Alessandro Giuli'nin muhataplarına karşı üstünlüğü o kadar belirgindir ki, insan neden onlarla tartışarak vakit harcadığını merak eder. Arkaik İtalyan ve Akdeniz mitlerini ustalıkla çözümleyebilen, kısa pantolonlu olduğu zamandan beri kutsal ve dünyevi olana akınlar düzenleyen, altın oran ve Talamone savaşı konusunda uzman olan biri, Berlinguer filminde olduğu gibi sanatsal ve ticari bir fiyaskodan yeni çıkmış, sahte bir politik mitin banal ve duygusal bir yorumu olan Elio Germano gibi bir oyuncunun hangi boyutta hareket ettiğini pek anlayamıyor; bu durum, yalnızca, yazar olmayanların ve oyuncu olmayanların balonlarını şişiren, her zamanki ortamın sıradan insanlarının hoşuna giden ideolojik propagandanın gülünç sinematik lobisiyle telafi ediliyor. Fragmanını izledim ve hem büyük Germano'ya hem de onun uzak mahallelerde bir sosyal kulüp olarak karizmasını öven, masa tenisi oynamak için mükemmel bir yer ve diğer övgüye değer toplumsal aktiviteler sunan ama sinema tarihi açısından hiç de iyi olmayan eleştirmenlere biraz üzüldüm.
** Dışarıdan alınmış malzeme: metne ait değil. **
(** The part of an iteration before the select. [counter] is the storage counter. *)
Definition loop_prepare (histPrior counter : Z) (l : loopstate) : loopstate :=
  let '(priority, keys) := choose_keys histPrior l in
  let newKeys := if bool_decide (keys = KNone) && negb (lp_deliveryRequest l) then true else lp_newUnsyncedKeys l in
  if negb (lp_deliveryRequest l) &&
     (lp_justSynced l || ((0 <? #(lp_unsynced l)) && bool_decide (keys = KNone))
      || (#(lp_unsynced l) =? SyncBatchSize (sy_params (lp_sy l)))) then
    let s := lp_sy l in
    let st := sy_state s in
    let st := {| ss_Db := ss_Db st; ss_SessionAt := ss_SessionAt st; ss_LastSeenAt := counter;
                 ss_Latest := ZeroKey; ss_Synced := ss_Synced st |} in
    let s := {| sy_params := sy_params s; sy_syncF := sy_syncF s; sy_key := sy_key s; sy_state := st;
                sy_deliveryRequest := sy_deliveryRequest s; sy_newUnsyncedKeys := sy_newUnsyncedKeys s;
                sy_quit := sy_quit s; sy_keys := sy_keys s; sy_deliveries := sy_deliveries s;
                sy_queues := sy_queues s; sy_dbQuit := sy_dbQuit s |} in
    {| lp_sy := s; lp_unsynced := []; lp_justSynced := false; lp_priority := priority; lp_keys := KNone;
       lp_history := lp_history l; lp_deliveryRequest := true; lp_newUnsyncedKeys := false;
       lp_syncStates := lp_syncStates l; lp_sent := lp_sent l ++ [lp_unsynced l] |}
  else
    {| lp_sy := lp_sy l; lp_unsynced := lp_unsynced l; lp_justSynced := lp_justSynced l; lp_priority := priority;
       lp_keys := keys; lp_history := lp_history l; lp_deliveryRequest := lp_deliveryRequest l;
       lp_newUnsyncedKeys := newKeys; lp_syncStates := lp_syncStates l; lp_sent := lp_sent l |}.

(** What happens at the select: other routines add keys or report a ready peer, or
    one of the cases is taken. *)
Inductive loopevent :=
| LAdd (r : request) (p : Z) (pick : bool)   (* [addKey] *)
| LReady                                     (* [sendUnsyncedKeys] *)
| LKeys (gen : Z)                            (* [req, more = <-keys] *)
| LDelivery                                  (* [<-deliveryRequest] *)
| LNewKeys                                   (* [<-newUnsyncedKeys] *)
| LState (h : option (list Key * bool)).     (* [state, more = <-syncStates], with its history *)

Definition with_sy (l : loopstate) (s : syncer) : loopstate :=
  {| lp_sy := s; lp_unsynced := lp_unsynced l; lp_justSynced := lp_justSynced l; lp_priority := lp_priority l;
     lp_keys := lp_keys l; lp_history := lp_history l; lp_deliveryRequest := lp_deliveryRequest l;
     lp_newUnsyncedKeys := lp_newUnsyncedKeys l; lp_syncStates := lp_syncStates l; lp_sent := lp_sent l |}.

(** [state.Synced] and [state.Latest]. *)
Definition with_state (s : syncer) (synced : bool) (latest : Key) : syncer :=
  let st := sy_state s in
  {| sy_params := sy_params s; sy_syncF := sy_syncF s; sy_key := sy_key s;
     sy_state := {| ss_Db := ss_Db st; ss_SessionAt := ss_SessionAt st; ss_LastSeenAt := ss_LastSeenAt st;
                    ss_Latest := latest; ss_Synced := synced |};
     sy_deliveryRequest := sy_deliveryRequest s; sy_newUnsyncedKeys := sy_newUnsyncedKeys s; sy_quit := sy_quit s;
     sy_keys := sy_keys s; sy_deliveries := sy_deliveries s; sy_queues := sy_queues s; sy_dbQuit := sy_dbQuit s |}.

(** The end of an iteration: the request joins the batch unless its type is not allowed. *)
Definition loop_add (l : loopstate) (req : request) (gen : Z) : option loopstate :=
  match newSyncRequest req (lp_priority l) gen with
  | Panic => None
  | Err _ => Some l
  | Ok sreq =>
    Some {| lp_sy := lp_sy l; lp_unsynced := lp_unsynced l ++ [sreq]; lp_justSynced := lp_justSynced l;
            lp_priority := lp_priority l; lp_keys := lp_keys l; lp_history := lp_history l;
            lp_deliveryRequest := lp_deliveryRequest l; lp_newUnsyncedKeys := lp_newUnsyncedKeys l;
            lp_syncStates := lp_syncStates l; lp_sent := lp_sent l |}
  end.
Kişiye, mesleğine ve canlandırdığı karaktere aktarmaya çalıştığı devasa öz-anlayışa saygıyla söylendi. Ama insan sadece çabayla yaşamaz. Büyük Hırs, Büyük olmaktan ziyade Aşırıdır . Moretti ile bir tartışmayı anlarım. O birçok şeyi yanlış anlıyor ama bazılarını da gerçekten doğru anlıyor. Ayrıca çok temel ve basit olmayan bir dil kullanıyor . Ama geri kalanı için, açıkçası, elinizde Denetim Müdürlükleri, müzeler, kütüphaneler, müzik, tiyatro ve Pompei veya Herculaneum parşömenleri varken vergi kredisinin militanca taahhüdüne yanıt vermekten kaçınırdım.
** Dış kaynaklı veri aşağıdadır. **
(* ===== verification/NodeInv.v ===== *)
(** The heap of a node is well typed ([Node]): every reference of the cache, of chunks and
    of tasks is to an object of the right kind, through every message, task and local
    request. Crashes for nil chunks or request records are thereby excluded. *)
From stdpp Require Import base gmap list strings.
From Stdlib Require Import ZArith Lia.
From S2P Require Import Prelude Types Database DbStore MemStore MemInv MemEvict MemView MemProps Streamer Messages SyncDb Syncer Hive Node NodeProps.

(** What the disk store returns is a chunk of the key asked for, without request. *)
Class ChunkDiskLaws (DS : Type) `{ChunkDisk DS} : Prop := {
  dk_Get_law : forall d k d' ch, dk_Get d k = (d', Ok ch) -> ck_Key ch = k /\ ck_Req ch = None
}.

Lemma DbStore_disk_laws {D : Type} `{LevelDB D} (hashfunc : bytes -> bytes) (rle_compress : bytes -> bytes)
    (rle_decompress : bytes -> option bytes) (growcap : nat -> nat) :
  @ChunkDiskLaws (DbStore D) (DbStore_ChunkDisk hashfunc rle_compress rle_decompress growcap).
Proof.
  split. intros d k d' ch. cbn. unfold DbStore.Get. destruct (tryAccessIdx _ _ _) as [[ix|] s]; [|done].
  destruct (db_Get _ _ _) as [data|]; [|done]. case_bool_decide; [|done]. unfold decodeData.
  destruct (slice data 0 8); [|done]. cbn. intros [= _ <-]. done.
Qed.

Section Inv.
Context {K SW M DS : Type} `{Kademlia K, !MemIndex M, HML : !MemIndexLaws M, !ChunkDisk DS, HDL : !ChunkDiskLaws DS}.
Context (hash : bytes -> bytes) (swap_Add : SW -> Z -> bool * bool * SW) (generateId : Z) (pick : bool).

Implicit Types (w : node K SW M DS) (c r : nat) (ch : Chunk).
Bu bir kibir meselesi değil. Kültür Bakanlığı, büyük hırslara sahip bir lider olan Giovanni Spadolini tarafından kurulmuş olması tesadüf değildir, hassas bir konudur, dış ve savunma politikası kadar değerlidir, İtalya gibi bir ülkede güçlü bir kimlik vakfına sahiptir ve Giuli, bunun kuruşlarla harcanamayacağını, imzanın veya Mario Scelba'nın dediği gibi kültürün (ulusal politik geleneğin tarihindeki en anlamlı tanımlardan biri, çünkü büyük Scelba -hatırlayalım- sadece çevik kuvvet polisi ve neo-faşizmi ortadan kaldıran yasa kurumu değildir) gökkubbesinin sefil sahnesinde bir şeyler inşa etmek için tasarlanmış bir çalışma ve kazı çalışması değerinde olduğunu ilk bilen kişidir. Kültür bugün her yerde yaygın, her şey kültür ve kitle sanatçısı giderek daha yanlış anlaşılarak, giderek daha fazla işkence görerek, giderek daha fazla ikiyüzlüleşerek homurdanıyor. Ben hala zaman varken bazı çatışmalardan çekilmemiz gerektiğini düşünüyorum. Germanolar ve Montanariler, sanatın ve kendi çalışkanlıklarının taleplerini aşarak, kin dolu bir artçı ruha bürünen saygın kültürel aktörlerdir . Bunlar, fikirleri Garibaldi tarzında, Kültür Bakanlığı'nın iyi ve kötüyü çerçeveleyen ve dağıtan, kurumların, en ağır ve en önemli olanlarının, kendi tonlarıyla karşı çıkmayı reddetmeleri gereken, ciddi konulara saklanmaları gereken bir rejimin gerçek tonuyla ele alarak mahveden insanlardır. Kanaatimce mükemmel bir yönetici ve politikacı olan Bakan Franceschini, Spadolini'nin yaptığı gibi, daha ciddi meselelerle genel olarak başa çıkabilmek için, uygun tavizler ve caydırmalarla bu dağınık ideolojik orduları kontrol altında tuttu. Giuli'nin üstünlüğünden de beklenen budur; onlara, Freud sonrası meşhur nüktedanlıkta olduğu gibi, aşağılık kompleksleri olmadığını, gerçekten aşağı olduklarını hatırlatır.